I cannot believe you've changed your stripes so easily.

What's up Doc?

S.Simon


"Capetanios Oz Twin" wrote in message . ..

OSAMA BIN LADEN and Saddam Hussein had an operational
relationship from the early 1990s to 2003 that involved training in
explosives and weapons of mass destruction, logistical support for terrorist
attacks, al Qaeda training camps and safe haven in Iraq, and Iraqi financial
support for al Qaeda--perhaps even for Mohamed Atta--according to a top
secret U.S. government memorandum obtained by THE WEEKLY STANDARD.

The memo, dated October 27, 2003, was sent from Undersecretary
of Defense for Policy Douglas J. Feith to Senators Pat Roberts and Jay
Rockefeller, the chairman and vice chairman of the Senate Intelligence
Committee. It was written in response to a request from the committee as
part of its investigation into prewar intelligence claims made by the
administration. Intelligence reporting included in the 16-page memo comes
from a variety of domestic and foreign agencies, including the FBI, the
Defense Intelligence Agency, the Central Intelligence Agency, and the
National Security Agency.
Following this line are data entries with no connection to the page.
(** A list at most 25 rows longer than one viewport: wherever the
    container is scrolled to, the window that [handleScroll] computes
    starts in the first six rows and ends in the last six. *)
Lemma handleScroll_window (R : Z) (data : list Customer) (rows : Z)
  (current : Container) :
  0 < R ->
  let len := Z.of_nat (List.length data) in
  rows + 20 <= len <= rows + 25 ->
  scrolledWithin R data rows current ->
  let startIndex :=
    Z.max 0 (Math_floor (scrollTop current / inject_Z R) - 20) in
  let endIndex :=
    Z.min len (Math_ceil ((scrollTop current + clientHeight current)
                          / inject_Z R) + 20) in
  0 <= startIndex <= 5 /\ rows + 20 <= endIndex <= len.
Proof.
  intros HR len Hlen Hin startIndex endIndex. subst startIndex endIndex.
  destruct current as [s v]. destruct Hin as [Hs [Hbound Hrows]].
  unfold totalHeight in Hbound. cbn [scrollTop clientHeight] in *.
  fold len in Hbound.
  assert (Hv : (inject_Z ((rows - 1) * R) < v)%Q).
  { apply (ceil_div_gt v R (rows - 1) HR). lia. }
  assert (Hf : Math_floor (s / inject_Z R) <= 25).
  { apply (floor_div_le s R 25 HR).
    assert (Hz : len * R <= (25 + 1) * R + (rows - 1) * R) by nia.
    rewrite Zle_Qle, inject_Z_plus in Hz. lra. }
  assert (Hc : rows <= Math_ceil ((s + v) / inject_Z R)).
  { apply Z.lt_pred_le. apply (ceil_div_gt (s + v) R (Z.pred rows) HR).
    replace (Z.pred rows) with (rows - 1) by lia. lra. }
  lia.
Qed.

(** In such a list a range that starts in the first six rows and ends
    in the last six is kept by every call. *)
Lemma handleScroll_frozen (R : Z) (data : list Customer) (rows : Z)
  (current : Container) (range : VisibleRange) :
  0 < R ->
  let len := Z.of_nat (List.length data) in
  rows + 20 <= len <= rows + 25 ->
  scrolledWithin R data rows current ->
  0 <= rangeStart range <= 5 ->
  rows + 20 <= rangeEnd range <= len ->
  handleScroll R data (Some current) range = range.
Proof.
  intros HR len Hlen Hin Ha Hb.
  pose proof (handleScroll_window R data rows current HR Hlen Hin) as W.
  cbv zeta in W. destruct current as [s v].
  cbn [scrollTop clientHeight] in W.
  destruct (handleScroll_cases R data s v range)
    as [[_ Hupd]|[-> _]]; [|reflexivity].
  fold len in Hupd. lia.
Qed.

Lemma handleScrolls_frozen (R : Z) (data : list Customer) (rows : Z)
  (containers : list Container) (range : VisibleRange) :
  0 < R ->
  let len := Z.of_nat (List.length data) in
  rows + 20 <= len <= rows + 25 ->
  Forall (scrolledWithin R data rows) containers ->
  0 <= rangeStart range <= 5 ->
  rows + 20 <= rangeEnd range <= len ->
  handleScrolls R data containers range = range.
Proof.
  intros HR len Hlen Hall Ha Hb. unfold handleScrolls.
  induction Hall as [|current containers Hin _ IH]; [reflexivity|].
  cbn [fold_left].
  rewrite (handleScroll_frozen R data rows current range) by assumption.
  exact IH.
Qed.

(** The range that a call computes when it replaces the range. *)
Lemma handleScroll_replaces (R : Z) (data : list Customer)
  (current : Container) (range : VisibleRange) :
  let startIndex :=
    Z.max 0 (Math_floor (scrollTop current / inject_Z R) - 20) in
  let endIndex :=
    Z.min (Z.of_nat (List.length data))
          (Math_ceil ((scrollTop current + clientHeight current)
                      / inject_Z R) + 20) in
  5 < Z.abs (endIndex - rangeEnd range) ->
  handleScroll R data (Some current) range
  = mkVisibleRange startIndex endIndex.
Proof.
  intros startIndex endIndex Hfar. subst startIndex endIndex.
  destruct current as [s v]. cbn [scrollTop clientHeight] in *.
  destruct (handleScroll_cases R data s v range)
    as [[-> _]|[_ [_ Hnear]]]; [reflexivity | lia].
Qed.

Lemma visibleData_whole (data : list Customer) (b : Z) :
  Z.of_nat (List.length data) <= b ->
  visibleData data (mkVisibleRange 0 b) = data.
Proof.
  intros H. unfold visibleData. cbn [rangeStart rangeEnd].
  unfold Array_slice. cbn [Z.ltb Z.compare].
  destruct (b <? 0) eqn:E; [apply Z.ltb_lt in E; lia|].
  rewrite Z.min_r by lia. rewrite Z.min_l by lia.
  cbn [Z.to_nat skipn]. apply firstn_all2. lia.
Qed.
Much of the evidence is detailed, conclusive, and
corroborated by multiple sources. Some of it is new information obtained in
custodial interviews with high-level al Qaeda terrorists and Iraqi
officials, and some of it is more than a decade old. The picture that
emerges is one of a history of collaboration between two of America's most
determined and dangerous enemies.

According to the memo--which lays out the intelligence in 50
numbered points--Iraq-al Qaeda contacts began in 1990 and continued through
mid-March 2003, days before the Iraq War began. Most of the numbered
passages contain straight, fact-based intelligence reporting, which in
some cases includes an evaluation of the credibility of the
source. This reporting is often followed by commentary and analysis.

The relationship began shortly before the first Gulf War.
According to reporting in the memo, bin Laden sent "emissaries to Jordan in
1990 to meet with Iraqi government officials." At some unspecified point in
1991, according to a CIA analysis, "Iraq sought Sudan's assistance to
establish links to al Qaeda." The outreach went in both directions.
According to 1993 CIA reporting cited in the memo, "bin Laden wanted to
expand his organization's capabilities through ties with Iraq."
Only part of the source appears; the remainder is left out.